ECS 172 Syllabus, Winter 2022
(Subject to change, due to Covid-19.)
Instructors:
Contents (somewhat long, but VITAL):
-
Gain skill in the major methods of recommender systems, a branch
of machine learning (ML).
-
Acquire or deepen a practical understanding of basic ML methods.
-
Acquire or deepen a practical understanding of dealing with real
data, both in terms of modeling and in data wrangling.
-
A calculus-based probability course, e.g. ECS 132, STA 131A or STA 130A;
linear algebra; coding skills as in ECS 36B or 32C.
- Prior knowledge of R is NOT required, but you are expected to learn
it on your own, e.g. from my
fasteR site.
- Prior knowledge of ML is NOT required. If you do have such
background, you should find that your insight is enhanced by this
course.
- Good mathematical intuition is the most important prerequisite.
Instructor's notes. Will be available
here.
Lecture periods, MW, 9:00-9:50, Hoagland 168, F 10-11 Wellman 212:
- Lecture, from the textbook. You must bring the book to class,
in e-format if you wish, but preferably hard copy so you can easily
annotate.
- During lecture, I will often make impromptu examples not in the
book, and impromptu explanatory remarks. Often these will be in
response to student questions. These examples and remarks will often
be the subject of exam questions.
- If you take the view that "the professor just lectures out of
the book, so one need not go to class," you will find that you are
incorrect and your exam performance will suffer.
- Please do not hesitate to ask questions in lecture!
Discussion sections, M 10-10:50, Kerr 212:
- Led by TA.
-
There will be a quiz almost every week.
- Occasional mini-lectures by the TA.
NOTE: For now, and likely throughout the quarter, the TA will
swap time slots with me on Fridays. I will lecture in the 10 a.m. slot, and
the TA wlll conduct the discussion section at 9 a.m.

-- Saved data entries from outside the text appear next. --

(** * Znicz kernels: a shallow embedding of the inference and training kernels

    Sources embedded here:
    - [libZnicz/src/all2all.cc]            (All2All unit: constructor,
                                            SetParameter, Execute)
    - [ocl/gradient_descent_pooling.cl]    (gd_max_pooling, gd_avg_pooling,
                                            weights_update)
    - [cuda/weights_update.store_output.cu] (the gradient step [gd])
    - [cuda/denormalization.jcu]           (the denormalize template)

    Numbers.  The kernels compute on [dtype] (a fixed-width float chosen at
    build time) and All2All on [float].  Rounding is not part of any property
    stated below, so [dtype] is idealised as the field of rationals [Qc]
    (Leibniz equality, computable).  C [int] and [size_t] values are carried
    as [Z] and [nat], the index arithmetic being taken to stay inside the
    machine range; integer [/] and [%] are [Z.quot] and [Z.rem].  Every index
    that reaches a buffer is range-checked and an access outside a buffer
    makes the operation fail ([None]).  The work-items of a launch are run
    one after the other.  A sum accumulated in one cell is the exact sum:
    how a float build rounds it, and in which order the adds arrive, is
    outside this model, so the properties on schedules below are stated
    only where every cell receives at most one store or one add, or where
    the surviving value is left open. *)

From Stdlib Require Import QArith Qcanon ZArith Lia.
From stdpp Require Import numbers strings list gmap.

Local Open Scope Qc_scope.

Abbreviation dtype := Qc.

(** Closes a decidable closed goal by evaluating its decision procedure. *)
Ltac by_computation := apply (bool_decide_unpack _); vm_compute; exact I.

(** ** Buffers *)

Module Buffer.
Fixpoint add_contacts (contacts : list value) (lists : jsmap * jsmap)
  : error + (jsmap * jsmap) :=
  match contacts with
  | [] => inr lists
  | c :: contacts' =>
      match add_contact c lists with
      | inl e => inl e
      | inr lists' => add_contacts contacts' lists'
      end
  end.

(** What [for (const c of contacts)] goes through. *)
Definition iterate (contacts : value) : error + list value :=
  match contacts with
  | VArr l => inr l
  | VStr s => inr (map (fun a => VStr (String a "")) (list_ascii_of_string s))
  | VBuf b => inr (map (fun x => VNum (Z.of_nat (Byte.to_nat x))) b)
  | _ => inl (TypeError "contacts is not iterable")
  end.

(** [const fl = new Map(), gl = new Map()] and the loop that fills them. *)
Definition build_lists (contacts : value) : error + (jsmap * jsmap) :=
  match iterate contacts with
  | inl e => inl e
  | inr l => add_contacts l ([], [])
  end.

(** [initBot], from the response for the contacts on. *)
Definition initBot_contacts (status : value) (r : error + value) : M unit :=
  contacts <-
    match r with
    | inl err =>
        makeLog "warn" (VStr ("获取联系人失败: " ++ err_message err))
          "MimicWX" ;;
        ret (VArr [])
    | inr data =>
        if nullish data then
          makeLog "warn"
            (VStr ("获取联系人失败: " ++
                   "Cannot read properties of null (reading 'contacts')"))
            "MimicWX" ;;
          ret (VArr [])
        else ret (or_ (get data "contacts") (VArr []))
    end ;;
  match build_lists contacts with
  | inl e => throw e
  | inr (fl, gl) =>
      w <- get_state ;;
      set_registry
        (Some (mkBot fl gl (now w)
                 (or_ (get status "version") (VStr "0.4.0")))) ;;
      (if existsb (String.eqb self_id) (uin w) then ret tt
       else set_uin (uin w ++ [self_id])%list) ;;
      makeLog "mark"
        (VStr (adapter_name ++ " v" ++ to_string (get status "version") ++
               " 已连接 (" ++ dec (Z.of_nat (List.length fl)) ++ "好友, " ++
               dec (Z.of_nat (List.length gl)) ++ "群)")) self_id ;;
      emit (Emit ("connect." ++ self_id) (Connect self_id))
  end.

(** [bot.gl.set(k, v)] and [bot.fl.set(k, v)] on the registered object *)
Definition gl_set (k v : value) : M unit :=
  w <- get_state ;;
  match registry w with
  | Some b =>
      set_registry
        (Some (mkBot (fl b) (map_set k v (gl b)) (start_time_ms b)
                 (version b)))
  | None => ret tt
  end.

Definition fl_set (k v : value) : M unit :=
  w <- get_state ;;
  match registry w with
  | Some b =>
      set_registry
        (Some (mkBot (map_set k v (fl b)) (gl b) (start_time_ms b)
                 (version b)))
  | None => ret tt
  end.

(** [v.includes("@chatroom")] *)
Definition has_marker (v : value) (what : string) : M bool :=
  match includes_method v "@chatroom" with
  | Some b => ret b
  | None => throw (TypeError (what ++ ".includes is not a function"))
  end.

(** The update of the directory from a frame: [if (bot) { ... }]. *)
Definition update_directory (data isGroup user_id group_id : value)
  : M unit :=
  w <- get_state ;;
  match registry w with
  | Some _ =>
      (if truthy isGroup && truthy group_id &&
          truthy (get data "chat_display")
       then
         gl_set group_id
           (VObj [("group_id", group_id);
                  ("group_name", get data "chat_display");
                  ("bot_id", VStr self_id)])
       else ret tt) ;;
      (if truthy user_id then
         b <- has_marker user_id "user_id" ;;
         if negb b then
           fl_set user_id
             (VObj [("user_id", user_id);
                    ("nickname", or_ (get data "talker_display") user_id);
                    ("user_name", user_id);
                    ("bot_id", VStr self_id)])
         else ret tt
       else ret tt)
  | None => ret tt
  end.

(** [data.chat && data.chat.includes("@chatroom")] *)
Definition is_group (chat : value) : M value :=
  if truthy chat then b <- has_marker chat "data.chat" ;; ret (VBool b)
  else ret chat.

You will rely quite heavily on your homework groups for homework, the
term project and the group quiz. Get to know them well!
-
Group size must be 3 or 4. If you wish to form your own group, let the
TA know during Week 1 of class. Otherwise the TA will assign you
to a group.
- Group work should be collaborative, not "You do Problem 1, I'll do
Problem 2 etc."
- Within a group, there may be differing levels of math or coding
skill, so not everyone might contribute equally. But everyone must do
their part.
In working with your teammates on the Homework, and later on the Term
Project, you ARE part of a team, and you are expected to do your best to
contribute to the team. You cannot say, for instance, "Oh, I just want a
P grade in this course, so I will do less." This is unethical and is
irresponsible behavior toward your teammates.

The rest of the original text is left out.